Com 74 mortes para cada grupo de mil, há como reduzir
Cai a taxa de mortalidade infantil em rio Branco. Nessa quarta-feira, a prefeitura reuniu os servidores das áreas de Saúde para comemorar os números positivos dessa luta conta a mortalidade infantil. Os dados oficiais apontam uma queda.
Em 2015, a taxa de morte em crianças com até um ano de idade, em Rio Branco, era de 15,41% em cada grupo de mil nascidos vivos. Em 2017, caiu para 11,46%. Há dez anos, os números eram 21,81%. Ou seja, a cada 1000 crianças que nasciam 155 faleciam antes do sétimo dia. No ano passado, foram registrados 74 óbitos.
A alta taxa de mortalidade infantil no Brasil sempre foi um indicador da crise de políticas públicas. A falta de acompanhamento da gravidez, associada ao pré-natal tardio, principalmente em adolescentes, e até as consequências da sífilis congênita são os principais motivos da morte entre os recém-nascidos.
A Secretaria de Saúde aponta que nos últimos anos houve um reforço no atendimento às grávidas. Agora, as mães que saem da maternidade já têm agendado o retorno com pediatra. Isso em menos de sete dias. Esse atendimento identifica infecções no recém-nascido que é a principal causa de morte dos bebês.
A prefeitura convocou os servidores da saúde para mostrar os números positivos, mas lembrou que é preciso trabalhar para reduzir ainda mais. É preciso trabalhar a segurança alimentar da mãe. O pré-natal deve ser feito com qualidade assim como o acompanhamento periódico de médicos tanto da mãe como da criança.

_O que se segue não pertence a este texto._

Lemma find_store_from n p i j d :
  is_Some (find_from n p i) →
  (low n i = low n j → find_from n (store_from n p i d) j = Some d) ∧
  (low n i ≠ low n j → find_from n (store_from n p i d) j = find_from n p j).
Proof.
  induction n as [|n IH]; cbn [find_from store_from].
  - intros _. rewrite !low_0. split; intros E.
    + by rewrite E, lookup_insert_eq.
    + by rewrite lookup_insert_ne.
  - change (node (S n)) with (gmap Z (node n)) in p.
    destruct (p !! l2_key (S n) i) as [q|] eqn:Eq; [|by intros [? [=]]]. intros Hf.
    rewrite lookup_alter. case_decide as E.
    + rewrite Eq. cbn. destruct (IH q Hf) as [IH1 IH2]. rewrite <- E, Eq. split; intros Hl.
      * apply IH1. unfold low in *. replace (10 * S (S n)) with (10 * S n + 10) in Hl by lia.
        rewrite Z.pow_add_r in Hl by lia.
        apply (f_equal (λ z, z `mod` 2 ^ (10 * S n))) in Hl. revert Hl.
        rewrite !Z.rem_mul_r by lia. rewrite !(Z.mul_comm (2 ^ _)), !Z_mod_plus_full.
        by rewrite !Zmod_mod.
      * apply IH2. intros Hl'. by apply Hl, low_key.
    + split; intros Hl; [|done]. exfalso. apply E. rewrite !l2_key_eq.
      unfold low in Hl. replace (10 * S (S n)) with (10 * S n + 10) in Hl by lia.
      rewrite Z.pow_add_r in Hl by lia.
      apply (f_equal (λ z, z `div` 2 ^ (10 * S n))) in Hl. revert Hl.
      rewrite !Z.rem_mul_r by lia. rewrite !(Z.mul_comm (2 ^ (10 * S n))), !Z.div_add by lia.
      rewrite !Z.mod_div by lia. done.
Qed.

Lemma find_flush_from n p i :
  find_from n (page_flush_tb_1 n p) i = flush_desc <$> find_from n p i.
Proof.
  induction n as [|n IH]; cbn [find_from page_flush_tb_1].
  - change (node 0) with (gmap Z PageDesc) in p. rewrite lookup_fmap. by destruct (p !! (i .& (L2_SIZE - 1))).
  - change (node (S n)) with (gmap Z (node n)) in p. rewrite lookup_fmap.
    destruct (p !! l2_key (S n) i); cbn; [apply IH|done].
Qed.

(** ** The tree implements the interface *)

Lemma find_alloc_same m i :
  valid_index i →
  page_find (page_find_alloc m i true).1 i = Some (default zero_pd (page_find m i)).
Proof.
  intros _. unfold page_find, page_find_alloc, l1_map in *. cbn. rewrite lookup_insert_eq.
  rewrite find_alloc_from. by destruct (m !! l1_key i).
Qed.

Lemma find_alloc_other m i j :
  page_find (page_find_alloc m i true).1 j = page_find m j ∨
  page_find m j = None ∧ page_find (page_find_alloc m i true).1 j = Some zero_pd.
Proof.
  unfold page_find, page_find_alloc, l1_map in *. cbn.
  destruct (decide (l1_key i = l1_key j)) as [->|E].
  - rewrite lookup_insert_eq.
    destruct (find_alloc_from_other top_level (m !! l1_key j) i j) as [->|[E1 E2]];
      destruct (m !! l1_key j); cbn in *; auto.
  - rewrite lookup_insert_ne by done. by left.
Qed.

Lemma find_store m i j d :
  valid_index i → valid_index j → is_Some (page_find m i) →
  page_find (page_store m i d) j = if decide (i = j) then Some d else page_find m j.
Proof.
  intros Hi Hj. unfold page_find, page_find_alloc, page_store, l1_map in *. cbn.
  destruct (m !! l1_key i) as [p|] eqn:Ep; [|by intros [? [=]]]. intros Hf.
  rewrite lookup_alter. destruct (find_store_from top_level p i j d Hf) as [H1 H2].
  case_decide as E; [rewrite Ep; cbn|]; case_decide as E'.
  - subst. by apply H1.
  - rewrite <- E, Ep. by apply H2, low_l1.
  - by subst.
  - done.
Qed.

Lemma find_flush m i : page_find (page_flush_tb m) i = flush_desc <$> page_find m i.
Proof.
  unfold page_find, page_find_alloc, page_flush_tb, l1_map in *. cbn. rewrite lookup_fmap.
  destruct (m !! l1_key i); cbn; [apply find_flush_from|done].
Qed.

Lemma find_empty i : page_find (∅ : l1_map) i = None.
Proof. unfold page_find, page_find_alloc, l1_map. cbn. by rewrite lookup_empty. Qed.

Lemma l2_key_leaf n i j : i `div` 2 ^ 10 = j `div` 2 ^ 10 → l2_key (S n) i = l2_key (S n) j.
Proof.
  intros E. rewrite !l2_key_eq. replace (10 * S n) with (10 + 10 * n) by lia.
  rewrite Z.pow_add_r, <- !Z.div_div by lia. by rewrite E.
Qed.

Lemma find_from_leaf n p i j :
  i `div` 2 ^ 10 = j `div` 2 ^ 10 → is_Some (find_from n p i) → is_Some (find_from n p j).
Proof.
  intros E. induction n as [|n IH]; cbn [find_from]; [eauto|].
  rewrite (l2_key_leaf n i j E). destruct (_ !! l2_key (S n) j); [apply IH|done].
Qed.

Lemma find_leaf m i j :
  valid_index i → valid_index j → i `div` 2 ^ 10 = j `div` 2 ^ 10 →
  is_Some (page_find m i) → is_Some (page_find m j).
Proof.
  intros Hi Hj E. unfold page_find, page_find_alloc, l1_map in *. cbn [snd].
  assert (l1_key i = l1_key j) as ->.
  { rewrite !l1_key_eq by done. replace (10 * S top_level) with (10 + 10 * top_level) by lia.
    rewrite Z.pow_add_r, <- !Z.div_div by lia. by rewrite E. }
  destruct (m !! l1_key j); [by apply find_from_leaf|done].
Qed.

#[export] Instance radix_page_table : PageTable l1_map := {|
  page_empty := (∅ : l1_map);
  PageTable.page_find := page_find;
  page_alloc m i := (page_find_alloc m i true).1;
  PageTable.page_store := page_store;
  PageTable.page_flush_tb := page_flush_tb;
  page_find_empty := find_empty;
  page_find_alloc_same := find_alloc_same;
  page_find_alloc_other m i j _ _ := find_alloc_other m i j;
  page_find_store := find_store;
  page_find_flush := find_flush;
  page_find_leaf := find_leaf
|}.

End radix.
End Radix.

(** ** Properties *)

(** C21 (refinement).  The radix tree behaves as a finite map from the pages of
    the guest address space to descriptors: a descriptor written through the
    pointer [page_find_alloc] returned is what is found at that page, and no
    other page changes, although allocating one page allocates the tables and
    the neighbours on its path. *)
Theorem radix_put_get `{Guest} (m : Radix.l1_map) (i j : Z) (d : PageDesc) :
  valid_index i → valid_index j →
  let m' := Radix.page_store (Radix.page_find_alloc m i true).1 i d in
  Radix.page_find m' i = Some d ∧
  (i ≠ j → default zero_pd (Radix.page_find m' j) = default zero_pd (Radix.page_find m j)).
Proof.
  intros Hi Hj m'. unfold m'.
  rewrite !Radix.find_store; [..|by rewrite Radix.find_alloc_same by done|done|done
    |by rewrite Radix.find_alloc_same by done]; [|done|done].
  split; [by rewrite decide_True|]. intros Hne. rewrite decide_False by done.
  destruct (Radix.find_alloc_other m i j) as [->|[-> ->]]; done.
Qed.

Lemma radix_put_get_witness :
  let m' := @Radix.page_store i386_guest
    (@Radix.page_find_alloc i386_guest ∅ 0x8048 true).1 0x8048 (mkPageDesc None 0 None 8) in
  @Radix.page_find i386_guest m' 0x8048 = Some (mkPageDesc None 0 None 8) ∧
  default zero_pd (@Radix.page_find i386_guest m' 0x8049) = zero_pd.
Proof.
  destruct (@radix_put_get i386_guest ∅ 0x8048 0x8049 (mkPageDesc None 0 None 8)) as [H1 H2];
    [unfold valid_index; simpl; lia..|].
  split; [exact H1|]. rewrite H2 by lia. vm_compute. reflexivity.
Defined.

Mas, a mortalidade infantil no Acre ainda tem um viés de culpa do próprio poder público. Saneamento básico precário como ocorre em vários bairros também tem tirado a vida de bebês. As falhas no atendimento da Maternidade Bárbara Heliodora também ajudam a manter a estatística de mortes. Em muitos casos, as mães não conseguem sequer pediatras nos hospitais e postos de saúde.
Na verdade a perda de 74 bebês a cada mil que nascem ainda é preocupante e não motivo de comemoração.